Only the lines from the one containing "let! end_ := on_mem (list_end (it_bucket" through the one containing "(** hash.c 210-235" should be printed, exactly as they appear below, with both ends included.
---------- Input for this task ----------
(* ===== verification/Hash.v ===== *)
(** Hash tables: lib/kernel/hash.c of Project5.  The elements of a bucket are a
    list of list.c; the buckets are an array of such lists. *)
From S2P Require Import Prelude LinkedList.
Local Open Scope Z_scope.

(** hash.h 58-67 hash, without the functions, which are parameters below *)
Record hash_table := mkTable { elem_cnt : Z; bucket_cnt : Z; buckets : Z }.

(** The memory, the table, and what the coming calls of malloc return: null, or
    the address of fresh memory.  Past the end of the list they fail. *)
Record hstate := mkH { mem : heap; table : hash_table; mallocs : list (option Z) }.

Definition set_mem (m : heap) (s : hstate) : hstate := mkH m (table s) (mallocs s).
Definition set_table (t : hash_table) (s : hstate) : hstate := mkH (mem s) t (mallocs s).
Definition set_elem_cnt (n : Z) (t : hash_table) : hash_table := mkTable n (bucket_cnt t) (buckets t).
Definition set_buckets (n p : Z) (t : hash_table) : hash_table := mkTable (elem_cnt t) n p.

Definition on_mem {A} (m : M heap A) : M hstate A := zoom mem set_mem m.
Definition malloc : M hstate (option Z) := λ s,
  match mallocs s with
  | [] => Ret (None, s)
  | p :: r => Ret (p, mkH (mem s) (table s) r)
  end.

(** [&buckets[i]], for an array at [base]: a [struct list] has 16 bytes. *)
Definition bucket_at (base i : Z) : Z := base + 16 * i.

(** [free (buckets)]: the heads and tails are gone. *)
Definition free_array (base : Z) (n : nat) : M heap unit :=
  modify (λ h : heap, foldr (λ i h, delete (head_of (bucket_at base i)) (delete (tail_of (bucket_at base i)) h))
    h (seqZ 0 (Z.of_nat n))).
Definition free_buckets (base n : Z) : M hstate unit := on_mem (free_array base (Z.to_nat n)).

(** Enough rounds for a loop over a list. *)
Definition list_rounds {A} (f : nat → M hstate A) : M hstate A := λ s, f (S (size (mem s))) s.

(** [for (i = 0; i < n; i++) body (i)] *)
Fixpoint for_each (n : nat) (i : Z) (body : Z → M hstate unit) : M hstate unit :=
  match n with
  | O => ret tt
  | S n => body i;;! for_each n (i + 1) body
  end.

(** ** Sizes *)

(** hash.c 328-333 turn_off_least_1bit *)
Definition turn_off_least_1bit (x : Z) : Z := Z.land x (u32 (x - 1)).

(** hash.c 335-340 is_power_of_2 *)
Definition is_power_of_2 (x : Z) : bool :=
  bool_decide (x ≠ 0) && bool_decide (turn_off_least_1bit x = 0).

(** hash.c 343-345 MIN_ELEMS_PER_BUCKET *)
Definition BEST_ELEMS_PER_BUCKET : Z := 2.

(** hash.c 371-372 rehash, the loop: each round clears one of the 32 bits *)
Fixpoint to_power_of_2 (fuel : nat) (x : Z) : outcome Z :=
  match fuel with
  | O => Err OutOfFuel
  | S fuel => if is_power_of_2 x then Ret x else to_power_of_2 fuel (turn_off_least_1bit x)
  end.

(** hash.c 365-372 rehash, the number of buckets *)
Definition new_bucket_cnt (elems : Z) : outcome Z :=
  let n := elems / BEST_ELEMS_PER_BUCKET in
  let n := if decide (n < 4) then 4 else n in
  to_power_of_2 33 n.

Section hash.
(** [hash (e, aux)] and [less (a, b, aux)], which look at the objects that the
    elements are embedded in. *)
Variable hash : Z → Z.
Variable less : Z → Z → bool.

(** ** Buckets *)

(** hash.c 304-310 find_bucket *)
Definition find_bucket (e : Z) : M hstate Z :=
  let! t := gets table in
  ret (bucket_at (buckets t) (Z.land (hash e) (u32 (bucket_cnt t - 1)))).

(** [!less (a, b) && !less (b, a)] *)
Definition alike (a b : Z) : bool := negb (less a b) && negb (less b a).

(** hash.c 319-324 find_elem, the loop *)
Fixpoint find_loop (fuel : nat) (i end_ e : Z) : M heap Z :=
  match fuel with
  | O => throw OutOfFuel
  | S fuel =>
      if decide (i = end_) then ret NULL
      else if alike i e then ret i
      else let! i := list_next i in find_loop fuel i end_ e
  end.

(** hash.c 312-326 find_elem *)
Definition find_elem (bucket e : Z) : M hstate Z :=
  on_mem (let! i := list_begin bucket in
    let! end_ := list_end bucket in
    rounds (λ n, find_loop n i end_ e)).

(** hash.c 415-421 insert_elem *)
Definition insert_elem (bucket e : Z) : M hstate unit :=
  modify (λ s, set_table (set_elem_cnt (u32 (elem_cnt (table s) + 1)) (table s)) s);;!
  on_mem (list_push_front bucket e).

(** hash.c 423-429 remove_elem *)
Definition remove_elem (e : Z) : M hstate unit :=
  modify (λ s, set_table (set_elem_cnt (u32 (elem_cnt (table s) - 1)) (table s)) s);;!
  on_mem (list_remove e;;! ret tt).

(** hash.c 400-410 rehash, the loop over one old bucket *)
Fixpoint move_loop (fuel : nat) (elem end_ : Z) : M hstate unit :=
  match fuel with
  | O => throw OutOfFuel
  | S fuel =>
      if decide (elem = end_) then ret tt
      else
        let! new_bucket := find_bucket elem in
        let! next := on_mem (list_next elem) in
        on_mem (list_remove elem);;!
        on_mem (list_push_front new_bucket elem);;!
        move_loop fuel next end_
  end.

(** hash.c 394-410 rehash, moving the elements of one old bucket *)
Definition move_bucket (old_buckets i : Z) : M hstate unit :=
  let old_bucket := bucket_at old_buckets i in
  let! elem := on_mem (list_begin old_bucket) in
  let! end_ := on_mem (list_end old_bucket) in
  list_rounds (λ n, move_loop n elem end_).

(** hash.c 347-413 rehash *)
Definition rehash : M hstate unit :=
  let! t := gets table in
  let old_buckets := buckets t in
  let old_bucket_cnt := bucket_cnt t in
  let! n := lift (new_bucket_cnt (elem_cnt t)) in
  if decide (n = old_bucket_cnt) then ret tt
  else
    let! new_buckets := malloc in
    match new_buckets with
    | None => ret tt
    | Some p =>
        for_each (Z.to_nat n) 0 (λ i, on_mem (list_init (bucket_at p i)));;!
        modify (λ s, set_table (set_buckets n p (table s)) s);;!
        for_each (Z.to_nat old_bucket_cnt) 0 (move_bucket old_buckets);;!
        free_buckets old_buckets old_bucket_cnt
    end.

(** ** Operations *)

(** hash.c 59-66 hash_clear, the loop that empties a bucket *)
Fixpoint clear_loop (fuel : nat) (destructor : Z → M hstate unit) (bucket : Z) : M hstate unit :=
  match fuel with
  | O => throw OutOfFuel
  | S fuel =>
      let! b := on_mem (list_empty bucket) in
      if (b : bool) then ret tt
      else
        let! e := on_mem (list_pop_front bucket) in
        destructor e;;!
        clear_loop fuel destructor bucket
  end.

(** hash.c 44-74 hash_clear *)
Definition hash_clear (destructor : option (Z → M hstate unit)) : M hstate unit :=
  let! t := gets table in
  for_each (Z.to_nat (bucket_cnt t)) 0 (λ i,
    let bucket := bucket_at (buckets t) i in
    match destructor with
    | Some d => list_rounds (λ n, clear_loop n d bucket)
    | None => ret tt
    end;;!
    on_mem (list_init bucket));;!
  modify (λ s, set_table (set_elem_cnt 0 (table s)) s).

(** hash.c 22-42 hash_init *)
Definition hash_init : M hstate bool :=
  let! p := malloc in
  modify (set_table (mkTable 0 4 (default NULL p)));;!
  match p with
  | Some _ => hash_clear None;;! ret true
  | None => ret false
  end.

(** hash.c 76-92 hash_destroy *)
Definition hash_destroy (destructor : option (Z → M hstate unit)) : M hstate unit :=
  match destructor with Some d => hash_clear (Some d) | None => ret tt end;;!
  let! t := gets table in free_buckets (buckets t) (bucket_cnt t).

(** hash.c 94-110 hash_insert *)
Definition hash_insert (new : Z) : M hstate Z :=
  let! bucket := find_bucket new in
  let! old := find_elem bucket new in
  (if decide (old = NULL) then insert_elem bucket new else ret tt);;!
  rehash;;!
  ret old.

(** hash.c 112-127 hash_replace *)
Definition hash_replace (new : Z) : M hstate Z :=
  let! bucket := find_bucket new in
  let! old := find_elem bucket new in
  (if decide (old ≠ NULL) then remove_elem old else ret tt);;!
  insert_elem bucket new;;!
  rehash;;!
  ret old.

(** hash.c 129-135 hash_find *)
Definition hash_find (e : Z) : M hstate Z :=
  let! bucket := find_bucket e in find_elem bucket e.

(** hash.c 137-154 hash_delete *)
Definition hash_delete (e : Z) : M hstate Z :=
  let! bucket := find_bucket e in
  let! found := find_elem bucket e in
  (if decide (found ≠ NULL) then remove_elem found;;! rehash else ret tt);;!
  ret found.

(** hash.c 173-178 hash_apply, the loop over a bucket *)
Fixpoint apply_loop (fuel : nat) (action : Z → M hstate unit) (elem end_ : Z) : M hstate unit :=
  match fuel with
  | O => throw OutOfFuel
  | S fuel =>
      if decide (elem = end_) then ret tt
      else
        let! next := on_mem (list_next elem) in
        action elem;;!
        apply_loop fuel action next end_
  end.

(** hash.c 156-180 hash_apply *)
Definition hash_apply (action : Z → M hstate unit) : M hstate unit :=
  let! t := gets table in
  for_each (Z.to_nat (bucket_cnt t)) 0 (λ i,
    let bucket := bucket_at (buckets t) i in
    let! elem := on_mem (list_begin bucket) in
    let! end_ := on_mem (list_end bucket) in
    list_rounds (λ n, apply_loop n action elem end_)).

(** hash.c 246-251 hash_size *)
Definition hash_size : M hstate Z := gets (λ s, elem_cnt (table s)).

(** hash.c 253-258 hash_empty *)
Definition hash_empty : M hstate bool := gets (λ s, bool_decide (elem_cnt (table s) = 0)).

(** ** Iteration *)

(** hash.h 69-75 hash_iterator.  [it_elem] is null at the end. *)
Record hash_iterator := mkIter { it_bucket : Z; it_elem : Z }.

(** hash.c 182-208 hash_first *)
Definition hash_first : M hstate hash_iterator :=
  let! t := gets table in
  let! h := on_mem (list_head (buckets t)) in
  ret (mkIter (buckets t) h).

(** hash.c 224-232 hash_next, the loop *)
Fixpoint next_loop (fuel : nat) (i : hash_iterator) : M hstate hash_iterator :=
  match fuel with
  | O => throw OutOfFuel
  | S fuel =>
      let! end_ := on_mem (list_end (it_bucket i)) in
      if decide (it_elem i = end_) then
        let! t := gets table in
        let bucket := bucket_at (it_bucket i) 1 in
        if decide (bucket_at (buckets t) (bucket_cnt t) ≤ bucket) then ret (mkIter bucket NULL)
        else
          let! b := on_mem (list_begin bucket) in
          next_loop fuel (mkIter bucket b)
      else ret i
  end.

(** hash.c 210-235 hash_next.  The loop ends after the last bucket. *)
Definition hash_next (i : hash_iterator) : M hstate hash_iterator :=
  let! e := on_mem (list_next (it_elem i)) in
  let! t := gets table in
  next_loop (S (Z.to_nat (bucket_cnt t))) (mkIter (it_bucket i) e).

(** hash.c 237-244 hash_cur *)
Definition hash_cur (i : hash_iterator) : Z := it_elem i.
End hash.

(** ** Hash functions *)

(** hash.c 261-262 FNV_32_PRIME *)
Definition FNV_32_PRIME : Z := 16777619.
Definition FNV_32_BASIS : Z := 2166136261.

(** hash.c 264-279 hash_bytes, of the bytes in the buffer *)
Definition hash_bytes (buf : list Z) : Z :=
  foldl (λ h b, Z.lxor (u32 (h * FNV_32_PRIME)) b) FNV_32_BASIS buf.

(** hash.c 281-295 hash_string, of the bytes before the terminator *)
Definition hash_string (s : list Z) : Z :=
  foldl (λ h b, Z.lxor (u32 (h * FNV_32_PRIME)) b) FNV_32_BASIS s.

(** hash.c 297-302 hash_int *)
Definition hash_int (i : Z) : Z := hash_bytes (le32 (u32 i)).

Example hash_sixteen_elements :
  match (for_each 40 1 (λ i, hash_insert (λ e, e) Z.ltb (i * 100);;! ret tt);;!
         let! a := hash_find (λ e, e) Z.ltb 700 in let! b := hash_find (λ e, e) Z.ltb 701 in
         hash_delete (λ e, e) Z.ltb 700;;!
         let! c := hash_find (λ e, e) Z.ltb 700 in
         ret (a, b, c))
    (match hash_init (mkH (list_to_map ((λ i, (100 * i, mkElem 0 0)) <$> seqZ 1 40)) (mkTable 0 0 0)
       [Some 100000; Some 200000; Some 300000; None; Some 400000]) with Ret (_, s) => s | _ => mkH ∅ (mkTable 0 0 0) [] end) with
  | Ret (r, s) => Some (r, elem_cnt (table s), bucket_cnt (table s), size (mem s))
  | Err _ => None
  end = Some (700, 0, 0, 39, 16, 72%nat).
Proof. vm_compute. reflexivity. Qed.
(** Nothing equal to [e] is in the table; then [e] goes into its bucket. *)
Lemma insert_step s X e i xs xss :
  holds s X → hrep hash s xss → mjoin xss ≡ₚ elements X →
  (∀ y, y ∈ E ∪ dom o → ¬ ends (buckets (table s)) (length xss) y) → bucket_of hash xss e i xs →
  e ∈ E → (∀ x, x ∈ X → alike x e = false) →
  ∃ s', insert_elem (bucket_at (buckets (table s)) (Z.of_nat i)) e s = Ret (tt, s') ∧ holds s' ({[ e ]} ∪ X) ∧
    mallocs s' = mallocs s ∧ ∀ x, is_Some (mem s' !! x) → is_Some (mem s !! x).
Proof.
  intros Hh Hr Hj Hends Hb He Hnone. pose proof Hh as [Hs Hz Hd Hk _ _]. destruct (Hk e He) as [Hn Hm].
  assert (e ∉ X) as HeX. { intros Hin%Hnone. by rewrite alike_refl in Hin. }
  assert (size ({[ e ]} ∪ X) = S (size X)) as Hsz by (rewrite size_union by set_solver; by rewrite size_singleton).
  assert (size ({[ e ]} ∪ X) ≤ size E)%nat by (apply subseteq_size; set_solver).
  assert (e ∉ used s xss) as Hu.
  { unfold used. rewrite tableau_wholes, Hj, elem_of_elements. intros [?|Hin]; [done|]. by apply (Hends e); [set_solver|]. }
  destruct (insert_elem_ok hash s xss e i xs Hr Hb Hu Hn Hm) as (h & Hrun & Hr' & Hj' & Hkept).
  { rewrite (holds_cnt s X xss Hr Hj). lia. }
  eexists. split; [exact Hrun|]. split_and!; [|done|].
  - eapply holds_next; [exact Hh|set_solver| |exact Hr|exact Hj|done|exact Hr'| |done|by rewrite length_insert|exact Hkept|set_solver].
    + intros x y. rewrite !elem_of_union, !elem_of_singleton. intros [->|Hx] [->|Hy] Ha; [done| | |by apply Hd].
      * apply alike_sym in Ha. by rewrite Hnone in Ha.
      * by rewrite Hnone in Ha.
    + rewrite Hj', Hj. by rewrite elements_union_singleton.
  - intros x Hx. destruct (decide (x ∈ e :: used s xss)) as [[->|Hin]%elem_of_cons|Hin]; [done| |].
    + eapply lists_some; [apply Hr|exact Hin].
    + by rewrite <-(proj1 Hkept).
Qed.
----------
Answer section ->
      let! end_ := on_mem (list_end (it_bucket i)) in
      if decide (it_elem i = end_) then
        let! t := gets table in
        let bucket := bucket_at (it_bucket i) 1 in
        if decide (bucket_at (buckets t) (bucket_cnt t) ≤ bucket) then ret (mkIter bucket NULL)
        else
          let! b := on_mem (list_begin bucket) in
          next_loop fuel (mkIter bucket b)
      else ret i
  end.

(** hash.c 210-235 hash_next.  The loop ends after the last bucket. *)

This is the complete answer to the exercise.